Non lo dice questa sera Marco Minniti, ma che si candidi alla segreteria del Pd è strasicuro: circondato dalla guardia scelta dei renziani post 4 marzo, seduto con il sindaco Nardella da una parte e Renzi dall’altra, l’ex ministro dell’interno dovrebbe fuggire molto lontano, se solo pensasse in questo fine settimana, all’assemblea Pd all’Ergife, di fare il gran rifiuto.
Tutto è talmente palese che il senatore di Scandicci si sente in dovere di fare, una tantum, professione di understatement: «Minniti saprà cosa fare, non gli manca l’indipendenza e l’autonomia». Poi però Renzi, al solito, esagera: «Se scioglierà la riserva lo dirà lui. Il servizio migliore che posso dare è quello di non cercare, né di mettere il cappello, sulla candidatura». Ma la Sala d’Arme di Palazzo Vecchio, per la presentazione del libro “Sicurezza è libertà”, è piena dei petali superstiti del giglio magico. Ed è piena anche di giornalisti, fra i quali spiccano gli animatori dei talk show serali sulle tv nazionali. Sono le prove di una decisione già presa, a cui manca solo l’ufficialità.

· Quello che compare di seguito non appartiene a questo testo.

(* ===== verification/Metadata.v ===== *)
(** * Metadata of unary calls, and the options of the gRPC bridge

    [metadata.go] and [bridge.go].  A unary handler has no stream to set response
    metadata on: it sets it on a sink that its context carries, and the registrar
    flushes the sink onto the stream when the handler has returned. *)

From S2P Require Import Prelude Goroutine Status Context Conn Stream World Alone.
From Stdlib Require Strings.String.

(** ** Values of a context

    The values the runtime and gRPC attach to a context: the metadata sink (an
    address), the incoming gRPC metadata, and the [grpc.ServerTransportStream].
    A transport stream holds the context it was made from, and uses of it only
    the sink, which is a constant of that context. *)
Record unaryServerTransportStream := mkTransportStream {
  ts_sink : option nat;
  ts_method : string
}.

Record GoCtx := mkGoCtx {
  gc_ctx : ctx;
  gc_sink : option nat;
  gc_incoming : MD;
  gc_transport : option unaryServerTransportStream
}.
#[export] Instance eta_GoCtx : Eta GoCtx := λ c,
  mkGoCtx (gc_ctx c) (gc_sink c) (gc_incoming c) (gc_transport c).

Definition sinkFrom (c : GoCtx) : option nat := gc_sink c.

(** ** bridge.go: FlattenMD *)

Definition FlattenMD (md : MD) : gomap :=
  match md with
  | Some m => if decide (m = ∅) then None else Some (String.concat "," <$> m)
  | None => None
  end.

(** The values of a key are joined; no key is lost and none is invented. *)
Lemma FlattenMD_lookup md k :
  FlattenMD md ≫= lookup k = String.concat "," <$> (md ≫= lookup k).
Proof.
  destruct md as [m|]; [|done]. simpl. case_decide as Hm; simpl.
  - by rewrite Hm, lookup_empty.
  - apply lookup_fmap.
Qed.

(** ** The sink *)

Definition merge_into (dst md : gomap) : gomap := Some (gomap_merge (default ∅ dst) md).

Definition mergeHeader_lock (md : gomap) (k : mdSink) : mdSink :=
  k <| sk_header ::= λ h, merge_into h md |>.

Definition mergeTrailer_lock (md : gomap) (k : mdSink) : mdSink :=
  k <| sk_trailer ::= λ h, merge_into h md |>.

(** [takeHeader] and [takeTrailer] return nil for an empty map. *)
Definition non_empty (h : gomap) : gomap := if gomap_len h =? 0 then None else h.

Section metadata.
Context {C : Type}.
Abbreviation W := (World C).
Implicit Types (a : nat) (c : GoCtx) (md : gomap).

Definition mergeHeader a md : Prog W unit :=
  if gomap_len md =? 0 then Ret () else on_sink a (λ k, (mergeHeader_lock md k, ())).

Definition mergeTrailer a md : Prog W unit :=
  if gomap_len md =? 0 then Ret () else on_sink a (λ k, (mergeTrailer_lock md k, ())).

Definition takeHeader a : Prog W gomap := on_sink a (λ k, (k, non_empty (sk_header k))).
Definition takeSinkTrailer a : Prog W gomap := on_sink a (λ k, (k, non_empty (sk_trailer k))).

(** [wsrpc.SetHeader(ctx, md)] and [wsrpc.SetTrailer(ctx, md)]. *)
Definition ctx_SetHeader c md : Prog W unit :=
  match sinkFrom c with Some a => mergeHeader a md | None => Ret () end.

Definition ctx_SetTrailer c md : Prog W unit :=
  match sinkFrom c with Some a => mergeTrailer a md | None => Ret () end.

(** A [*UnaryMD] is the sink it wraps; [None] is nil. *)
Definition UnaryMD_Header (u : option nat) : Prog W gomap :=
  match u with Some a => takeHeader a | None => Ret None end.

Definition UnaryMD_Trailer (u : option nat) : Prog W gomap :=
  match u with Some a => takeSinkTrailer a | None => Ret None end.

Definition WithUnaryMetadata c : Prog W (GoCtx * option nat) :=
  a <- new_sink (mkMdSink None None) ;;
  Ret (c <| gc_sink := Some a |>, Some a).

(** ** unaryServerTransportStream *)

Definition UnaryServerTransportStream c (m : string) : unaryServerTransportStream :=
  mkTransportStream (sinkFrom c) m.

Definition ts_Method (t : unaryServerTransportStream) : string := ts_method t.

Definition ts_SetHeader (t : unaryServerTransportStream) (md : MD) : Prog W (option error) :=
  ctx_SetHeader (mkGoCtx Background (ts_sink t) None None) (FlattenMD md) ;; Ret None.

Definition ts_SendHeader (t : unaryServerTransportStream) (md : MD) : Prog W (option error) :=
  ctx_SetHeader (mkGoCtx Background (ts_sink t) None None) (FlattenMD md) ;; Ret None.

Definition ts_SetTrailer (t : unaryServerTransportStream) (md : MD) : Prog W (option error) :=
  ctx_SetTrailer (mkGoCtx Background (ts_sink t) None None) (FlattenMD md) ;; Ret None.

(** ** The metadata of a call *)

Lemma total_on_sink {B} (Q : B → W → Prop) a k (f : mdSink → mdSink * B) w :
  sinks w !! a = Some k → Q (f k).2 (put_sinks (<[a:=(f k).1]>) w) → total Q (on_sink a f) w.
Proof.
  intros Hk HQ. apply total_act; rewrite Hk; destruct (f k) as [k' b]; [done|].
  intros. inv_elem. done.
Qed.

Lemma put_sinks_id a k (w : W) : sinks w !! a = Some k → put_sinks (<[a:=k]>) w = w.
Proof. intros Hk. unfold put_sinks. destruct w; simpl in *. f_equal. by apply list_insert_id. Qed.

(** The ways a handler or an interceptor sets metadata: directly, or by gRPC's
    functions, which call the transport stream. *)
Inductive MdCall :=
| MdSetHeader md | MdSetTrailer md
| MdGrpcSetHeader (m : MD) | MdGrpcSendHeader (m : MD) | MdGrpcSetTrailer (m : MD).

Definition md_call c (t : unaryServerTransportStream) (x : MdCall) : Prog W unit :=
  match x with
  | MdSetHeader md => ctx_SetHeader c md
  | MdSetTrailer md => ctx_SetTrailer c md
  | MdGrpcSetHeader m => ts_SetHeader t m ;; Ret ()
  | MdGrpcSendHeader m => ts_SendHeader t m ;; Ret ()
  | MdGrpcSetTrailer m => ts_SetTrailer t m ;; Ret ()
  end.

Definition sets_header (x : MdCall) : gomap :=
  match x with
  | MdSetHeader md => md
  | MdGrpcSetHeader m | MdGrpcSendHeader m => FlattenMD m
  | _ => None
  end.

Definition sets_trailer (x : MdCall) : gomap :=
  match x with
  | MdSetTrailer md => md
  | MdGrpcSetTrailer m => FlattenMD m
  | _ => None
  end.

(** The value of a key after these settings, [v] before them: the last one wins. *)
Definition last_set (key : string) (v : option string) (mds : list gomap) : option string :=
  foldl (λ v md, match md ≫= lookup key with Some v' => Some v' | None => v end) v mds.

Definition sink_call (x : MdCall) (k : mdSink) : mdSink :=
  let k := if gomap_len (sets_header x) =? 0 then k else mergeHeader_lock (sets_header x) k in
  if gomap_len (sets_trailer x) =? 0 then k else mergeTrailer_lock (sets_trailer x) k.

Lemma total_mergeHeader (Q : unit → W → Prop) a k md w :
  sinks w !! a = Some k →
  Q () (put_sinks (<[a:=if gomap_len md =? 0 then k else mergeHeader_lock md k]>) w) →
  total Q (mergeHeader a md) w.
Proof.
  intros Hk HQ. unfold mergeHeader. destruct (gomap_len md =? 0).
  - apply total_ret. by rewrite put_sinks_id in HQ.
  - by eapply total_on_sink.
Qed.

Lemma total_mergeTrailer (Q : unit → W → Prop) a k md w :
  sinks w !! a = Some k →
  Q () (put_sinks (<[a:=if gomap_len md =? 0 then k else mergeTrailer_lock md k]>) w) →
  total Q (mergeTrailer a md) w.
Proof.
  intros Hk HQ. unfold mergeTrailer. destruct (gomap_len md =? 0).
  - apply total_ret. by rewrite put_sinks_id in HQ.
  - by eapply total_on_sink.
Qed.

Lemma total_md_call (Q : unit → W → Prop) c m a k x w :
  sinkFrom c = Some a → sinks w !! a = Some k →
  Q () (put_sinks (<[a:=sink_call x k]>) w) →
  total Q (md_call c (UnaryServerTransportStream c m) x) w.
Proof.
  intros Hc Hk HQ.
  destruct x; simpl; unfold ts_SetHeader, ts_SendHeader, ts_SetTrailer, UnaryServerTransportStream,
    ctx_SetHeader, ctx_SetTrailer; simpl; rewrite ?Hc;
    repeat (apply total_bind); first [by eapply total_mergeHeader | by eapply total_mergeTrailer | idtac].
  - eapply total_mergeHeader; [done|]. by do 2 apply total_ret.
  - eapply total_mergeHeader; [done|]. by do 2 apply total_ret.
  - eapply total_mergeTrailer; [done|]. by do 2 apply total_ret.
Qed.

(** The value of a key in a sink's map. *)
Lemma merge_into_lookup dst md key :
  (if gomap_len md =? 0 then dst else merge_into dst md) ≫= lookup key =
  match md ≫= lookup key with Some v => Some v | None => dst ≫= lookup key end.
Proof.
  destruct (Z.eqb_spec (gomap_len md) 0) as [E|E].
  - assert (md ≫= lookup key = None) as ->; [|done].
    destruct md as [m|]; [|done]. simpl. unfold gomap_len in E. simpl in E.
    assert (size m = 0%nat) as Hm%map_size_empty_inv by lia. by rewrite Hm, lookup_empty.
  - unfold merge_into, gomap_merge. simpl. rewrite lookup_union.
    destruct md as [m|]; [simpl|by destruct E].
    destruct (m !! key); destruct dst as [d|]; simpl; rewrite ?lookup_empty;
      try destruct (d !! key); done.
Qed.

Lemma non_empty_lookup h key : non_empty h ≫= lookup key = h ≫= lookup key.
Proof.
  unfold non_empty. destruct (Z.eqb_spec (gomap_len h) 0) as [E|E]; [|done].
  destruct h as [m|]; [|done]. simpl. unfold gomap_len in E. simpl in E.
  assert (size m = 0%nat) as Hm%map_size_empty_inv by lia. by rewrite Hm, lookup_empty.
Qed.

Lemma total_md_calls (Q : unit → W → Prop) c m a k xs w :
  sinkFrom c = Some a → sinks w !! a = Some k →
  (∀ k' w', w' = put_sinks (<[a:=k']>) w → sinks w' !! a = Some k' →
     (∀ key, sk_header k' ≫= lookup key = last_set key (sk_header k ≫= lookup key) (sets_header <$> xs)) →
     (∀ key, sk_trailer k' ≫= lookup key = last_set key (sk_trailer k ≫= lookup key) (sets_trailer <$> xs)) →
     Q () w') →
  total Q (for_each xs (md_call c (UnaryServerTransportStream c m))) w.
Proof.
  intros Hc. revert k w. induction xs as [|x xs IH]; intros k w Hk HQ; simpl.
  - apply total_ret. eapply (HQ k); try done. by rewrite put_sinks_id.
  - apply total_bind. eapply total_md_call; [done..|]. eapply (IH (sink_call x k)).
    { simpl. by eapply list_lookup_insert_eq, lookup_lt_Some. }
    intros k' w' -> Hk' Hh Ht. eapply (HQ k'); [|done|..].
    + unfold put_sinks. destruct w; simpl. by rewrite list_insert_insert_eq.
    + intros key. rewrite Hh. csimpl. unfold last_set; simpl. f_equal.
      rewrite <-merge_into_lookup. unfold sink_call. by repeat case_match.
    + intros key. rewrite Ht. csimpl. unfold last_set; simpl. f_equal.
      rewrite <-merge_into_lookup. unfold sink_call. by repeat case_match.
Qed.

(** C34: the response metadata of a unary call is what its handler and interceptors
    set, whichever way they did: after any sequence of calls, the registrar reads
    from the fresh sink of the call, for every key, the value set last, as header
    and as trailer separately, and nil when nothing was set. *)
Theorem unary_metadata_last_wins c m xs w :
  total (λ (r : gomap * gomap) _,
      (∀ key, r.1 ≫= lookup key = last_set key None (sets_header <$> xs)) ∧
      (∀ key, r.2 ≫= lookup key = last_set key None (sets_trailer <$> xs)) ∧
      r.1 ≠ Some ∅ ∧ r.2 ≠ Some ∅)
    (cu <- WithUnaryMetadata c ;;
     for_each xs (md_call cu.1 (UnaryServerTransportStream cu.1 m)) ;;
     h <- UnaryMD_Header cu.2 ;; t <- UnaryMD_Trailer cu.2 ;; Ret (h, t)) w.
Proof.
  apply total_bind, total_bind, total_update, total_ret, total_bind.
  eapply (total_md_calls _ _ _ (length (sinks w)) (mkMdSink None None)); [done|by apply list_lookup_middle|].
  intros k' w' _ Hk Hh Ht. apply total_bind. eapply total_on_sink; [done|].
  rewrite put_sinks_id by done. apply total_bind. eapply total_on_sink; [done|].
  apply total_ret. split_and!.
  - intros key. simpl. by rewrite non_empty_lookup, Hh.
  - intros key. simpl. by rewrite non_empty_lookup, Ht.
  - simpl. unfold non_empty. case_match; [done|]. intros E. by rewrite E in *.
  - simpl. unfold non_empty. case_match; [done|]. intros E. by rewrite E in *.
Qed.

End metadata.

(** ** bridge.go: options *)
Section bridge.
Context {UnaryInt StreamInt : Type}.

Record BridgeConfig := mkBridgeConfig { bc_Unary : option UnaryInt; bc_Stream : option StreamInt }.
#[local] Instance eta_BridgeConfig : Eta BridgeConfig := λ c, mkBridgeConfig (bc_Unary c) (bc_Stream c).

Inductive BridgeOption :=
| WithUnaryInterceptor (i : option UnaryInt)
| WithStreamInterceptor (i : option StreamInt).

Definition apply_bridge_option (c : BridgeConfig) (o : BridgeOption) : BridgeConfig :=
  match o with
  | WithUnaryInterceptor i => c <| bc_Unary := i |>
  | WithStreamInterceptor i => c <| bc_Stream := i |>
  end.

Definition ApplyBridgeOptions (opts : list BridgeOption) : BridgeConfig :=
  foldl apply_bridge_option (mkBridgeConfig None None) opts.

End bridge.
Arguments BridgeConfig : clear implicits.
Arguments BridgeOption : clear implicits.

Secondo gli ultimi retroscena, Minniti dovrebbe candidarsi annunciando il ticket con Teresa Bellanova, che si è fatta notare all’ultima Leopolda e poi nel recente conclave renziano a Salsomaggiore. Intanto l’ex ministro inquadra nel suo mirino il governo giallo-verde. Prima lo fa in ottica europea: «In questa sfida che va ben oltre i confini dell’Italia – osserva in proposito – l’Italia può rappresentare un riferimento, oggi più che mai, per dire che c’è una via democratica forte, appassionata e coinvolgente, per sconfiggere i nazionalpopulisti». Poi il secondo attacco, diretto: «I nazionalpopulisti che stanno governando l’Italia in questo momento fanno finta di ascoltare i cittadini impauriti, ma il loro obiettivo è tenerli incatenati alle loro paure: basta guardare questi cinque mesi di governo».
Un pensiero particolare va al ministro Toninelli: «Nella totale disconnessione con la realtà – continua Minniti – può accadere che chi insegue il nemico politico non capisca che un ministro non può esultare dopo un voto in Parlamento. Dopo il crollo del ponte Morandi, un governo degno di questo nome unisce le forze, lavora nella maniera più unitaria possibile per ricostruire, lancia una grande campagna di manutenzione su quello che può non reggere. Hanno fatto l’opposto, hanno identificato il nemico politico verso cui indirizzare la rabbia. Poi hanno talmente accarezzato la rabbia, che questa ha colpito anche loro».
C’è spazio anche per un autocritica sugli anni di governo, e sulla situazione attuale che vede il Pd fermo al 18%. Ma tutto è in sintonia con il Minniti style: «In Italia perdiamo perché non abbiamo saputo rispondere a due sentimenti che stanno dentro il cuore del cittadino: la rabbia e la paura. Se c’è un cittadino che ha perso il lavoro, che è preoccupato perché i figli non lo trovano, la risposta non può essere che le cifre sono cambiate, e che abbiamo messo segni più dopo anni di segni meno. La risposta è vera, ma non sufficiente. Se uno ha paura perché ha subito un furto in casa e io dico che i furti sono calati, ed è vero, quella statistica non risponde però al dolore della propria casa violata».
Infine un occhio alla corsa alla segreteria Pd, che nei sondaggi vede al momento Nicola Zingaretti prevalere su Minniti di tre punti percentuali. E qui interviene Renzi: «Non passerò i prossimi tre mesi a dire come sconfiggere Zingaretti, ma come sconfiggere la cialtronaggine di Di Maio, Salvini, e di quel passante chiamato presidente del consiglio». Sempre elegante il Bomba.